Given some finite set $V\subset\zz$, a configuration
$\ssb=\{\ssb(j),j\in\zz-V\}$ outside $V$, a Hamiltonian
function $\Cal H(\sigma))$ and a free measure
$P(\,dx)$ on $K$, we define the Gibbs measure in volume $V$
with respect to the external field $\ssb$ at temperature $T$
as the probability measure
$\mu_{V,T}(\,\cdot\, |\ssb)$
on $K^V$  given by the formula
$$
\mu_{V,T}(\sigma\in A|\ssb)=\frac1{Z(V,T,\ssb)}\int_A\exp
\biggl\{- \frac1T\Cal H_V(\sigma|\ssb)\biggr\}
\prod_{j\in V} P(\,d\sigma(j)), \tag D4
$$
where $A\in K^V$ is an arbitrary measurable set,
$\sigma=\{\sigma(j),j\in V\}$
and
$Z(V,T,\ssb)$ is an appropriate norming constant, provided
that the above expression is meaningful.
Now we formulate the following
 
 \proclaim{Definition of Gibbs
states}\it A probability measure $\mb$ is a Gibbs state with
Hamiltonian function $\Cal H$  and free measure $P$ at
temperature $T$ if a $\mb$ distributed random field  $\sigma
(j),\;j\in\zz$ satisfies the following relation: For any
finite set $V$ and measurable set $A\subset K^V$ the
conditional probability of the event $\sigma\in A$, \
$\sigma=\{\sigma(j),
j\in V\}$ with respect to the condition $ \{\sigma(j)=\ssb,\;
j\in
\zz-V\}$ with a configuration $\ssb=\{\ssb(j),\,j\in \zz-V\}$
equals to
$$
\mb (\sigma\in A\,|\,\{\sigma(j),\,j\in \zz-V\}=\ssb)=
\mu_{V,T}(A\,|\,\ssb)
$$
with $\mb$ probability one, where $\mu_{V,T}$ is defined in
(D4).\endproclaim
 
The question arises whether Gibbs states on $K^{\zz}$ exist,
and whether they are unique. A natural way to construct Gibbs
states is to carry out the following procedure. Choose an
increasing family of sets $V_n\subset\zz$, \ $\cup V_n=\zz$,
fix a configuration $\ssb=\ssb^{(n)}=
\{\ssb(j),\,j\in \zz-V_n\}$ for each $V_n$, and consider the
measures $\mu_{V_n,T}(\,\cdot\,|\ssb)$ defined in (D4).

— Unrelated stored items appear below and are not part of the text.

Lemma load_loop_ok (fs : list (bytes * MwCallback W)) order : forall loaded acc names stack,
  load_loop order loaded fs acc = Ret (names, stack) <->
  names = loaded ++ order /\ (NoDup order /\ (forall n, n ∈ order -> n ∉ loaded)) /\
  exists cbs, Forall2 (fun n cb => find_factory n fs = Some cb) order cbs /\ stack = acc ++ cbs.
Proof.
  induction order as [|name order IH]; intros loaded acc names stack; cbn [load_loop].
  - split.
    + intros [= <- <-]. rewrite app_nil_r. split; [done|]. split; [split; [constructor|]; intros n Hn; by apply elem_of_nil in Hn|].
      exists []. rewrite app_nil_r. by split; [constructor|].
    + intros (-> & _ & cbs & Hc & ->). inversion Hc. by rewrite !app_nil_r.
  - destruct (bool_decide_reflect (name ∈ loaded)) as [Hin|Hin].
    + split; [done|]. intros (_ & (_ & Hd) & _). by destruct (Hd name); [apply elem_of_cons; left|].
    + destruct (find_factory name fs) as [cb|] eqn:Ef.
      2:{ split; [done|]. intros (_ & _ & cbs & Hc & _). inversion Hc; congruence. }
      rewrite IH. split.
      * intros (-> & (Hnd & Hd) & cbs & Hc & ->). rewrite <- !app_assoc. split; [done|]. split.
        -- split.
           ++ constructor; [|done]. intros Hn. apply (Hd name Hn). apply elem_of_app. right. by apply list_elem_of_singleton.
           ++ intros n Hn. apply elem_of_cons in Hn as [->|Hn]; [done|]. intros Hl. apply (Hd n Hn). apply elem_of_app. by left.
        -- exists (cb :: cbs). split; [by constructor|done].
      * intros (-> & (Hnd & Hd) & cbs & Hc & ->). apply NoDup_cons in Hnd as [Hnn Hnd]. inversion Hc as [|? cb' ? cbs' E1 Hc']; subst.
        rewrite Ef in E1. injection E1 as <-. rewrite <- !app_assoc. split; [done|]. split.
        -- split; [done|]. intros n Hn Hl. apply elem_of_app in Hl as [Hl|Hl].
           ++ apply (Hd n); [apply elem_of_cons; by right|done].
           ++ apply list_elem_of_singleton in Hl as ->. done.
        -- exists cbs'. by rewrite <- app_assoc.
Qed.

(** loading accepts a configured order exactly when it lists every registered
    middleware once and nothing else, and then installs the callbacks in that
    order; everything else is refused at start-up. *)
Theorem load_order_spec (m : HttpMiddleware W K) order m' :
  LoadMiddlewareFromConfig order m = Ret m' <->
  NoDup order /\ (forall name, name ∈ order <-> name ∈ (middlewareFactories_ m).*1) /\
  middlewareFactories_ m' = middlewareFactories_ m /\
  middlewarePerRouteCallbacks_ m' = middlewarePerRouteCallbacks_ m /\
  Forall2 (fun n cb => find_factory n (middlewareFactories_ m) = Some cb) order (middlewareGlobalCallbacks_ m').
Proof.
  unfold LoadMiddlewareFromConfig. set (fs := middlewareFactories_ m).
  assert (Hall : forall l : list bytes, forallb (fun e => bool_decide (e.1 ∈ l)) fs = true <-> forall n, n ∈ fs.*1 -> n ∈ l).
  { intros l. rewrite forallb_forall. split.
    - intros Hf n Hn. apply list_elem_of_fmap in Hn as (e & -> & He). apply list_elem_of_In, Hf in He. by apply bool_decide_eq_true in He.
    - intros Hf e He. apply bool_decide_eq_true, Hf, list_elem_of_fmap. exists e. split; [done|]. by apply list_elem_of_In. }
  assert (Hdom : forall cbs, Forall2 (fun n cb => find_factory n fs = Some cb) order cbs -> forall n, n ∈ order -> n ∈ fs.*1).
  { intros cbs HF. induction HF as [|n cb ns cbs' Hc _ IH]; intros x Hx; [by apply elem_of_nil in Hx|].
    apply elem_of_cons in Hx as [->|Hx]; [|by apply IH]. apply find_factory_Some in Hc. apply list_elem_of_fmap. by exists (n, cb). }
  split.
  - destruct (load_loop order [] fs []) as [[names stack]|] eqn:E; [|done]. cbn [obind].
    apply load_loop_ok in E as (-> & (Hnd & _) & cbs & Hc & ->). cbn [app].
    destruct (forallb _ fs) eqn:Ef; [|done]. intros [= <-]. rewrite Hall in Ef. cbn. split; [done|]. split; [|done].
    intros n. split; [by apply (Hdom cbs)|apply Ef].
  - intros (Hnd & Heq & E1 & E2 & HF).
    assert (E : load_loop order [] fs [] = Ret (order, middlewareGlobalCallbacks_ m')).
    { apply load_loop_ok. split; [done|]. split; [split; [done|]; intros n _ Hn; by apply elem_of_nil in Hn|]. by exists (middlewareGlobalCallbacks_ m'). }
    rewrite E. cbn [obind]. rewrite (proj2 (Hall order)) by (intros n; apply Heq). destruct m'. cbn in *. by subst.
Qed.

End properties.

(** *** The packed position *)

Definition track_wf (t : AsyncTrack) : Prop := is_uint 8 (mAction t) /\ is_uint 8 (levels t) /\ is_uint 16 (mIndex t).

(** The nibbles, for every byte of levels and every value. *)
Definition nibble_ok (lv : Z) : bool :=
  forallb (fun v =>
    let t := Track 0 lv 0 in
    let e := SetELevel v t in let g := SetMLevel v t in
    (0 <=? levels e) && (levels e <? 256) && (0 <=? levels g) && (levels g <? 256) &&
    (GetELevel e =? v) && (GetMLevel e =? GetMLevel t) && (GetMLevel g =? v) && (GetELevel g =? GetELevel t)) (seqZ 0 16).

Lemma nibbles_ok : forallb nibble_ok (seqZ 0 256) = true.
Proof. vm_compute. reflexivity. Qed.

Lemma bytes_of_track_sum t :
  track_wf t -> bytes_of_track t = (mIndex t * 2 ^ 8 + levels t) * 2 ^ 8 + mAction t.
Proof.
  intros (H1 & H2 & H3). unfold is_uint in *. unfold bytes_of_track.
  rewrite (Z.lor_comm (Z.shiftl (levels t) 8)), Z.lor_comm, !Z.shiftl_mul_pow2 by lia.
  replace (mIndex t * 2 ^ 16) with (mIndex t * 2 ^ 8 * 2 ^ 8) by lia.
  rewrite <- (Z.shiftl_mul_pow2 (levels t)), <- (Z.shiftl_mul_pow2 (mIndex t * 2 ^ 8)), <- Z.shiftl_lor by lia.
  rewrite (lor_add (mIndex t) (levels t) 8), Z.shiftl_mul_pow2, lor_add by lia. done.
Qed.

Prove that under some mild restrictions there is a convergent
subsequence of this sequence, and the limit of this
subsequence is a Gibbs state. The problem about the
uniqueness of Gibbs states is closely related to the question
whether, in dependence of the choice of the external
configuration $\ssb^{(n)}$, different limits can appear in
the above construction. A slightly different, and often useful
approach is to choose a sequence $h_n\in R^n$, $h_n\to 0$,
and try to construct Gibbs states as the limit of a sequence
of measures of the form  $\mu_{V_n,T}^{h_n}$, where we define
the probability measure  $\mu_{V,T}^h$ as
$$
\mu_{V,T}^h(A)=
\frac1{Z(V,T,h)}  \int_A\exp
\biggl\{ -\frac1T\biggl(\sum_{i\in V}\sum_{j\in
V}U(i,j)x_ix_j-h\sum_{i\in V}x_i\biggr)\biggr\}
\prod_{i\in V}P(dx_i)\,.\tag D5
$$
 
If $K$ is a compact subset of $R^p$ then standard results in
probability theory imply the compactness of the measures
$\mu_{V_n,T}(\,\cdot\,|\ssb)$ or of $\mu_{V_n,T}^{h_n}$ in
weak topology, i.e. the existence of a convergent subsequence in
this topology. (See e.g. [3].) Nevertheless, there are many
interesting models, where the set $K$ is non-compact (e.g.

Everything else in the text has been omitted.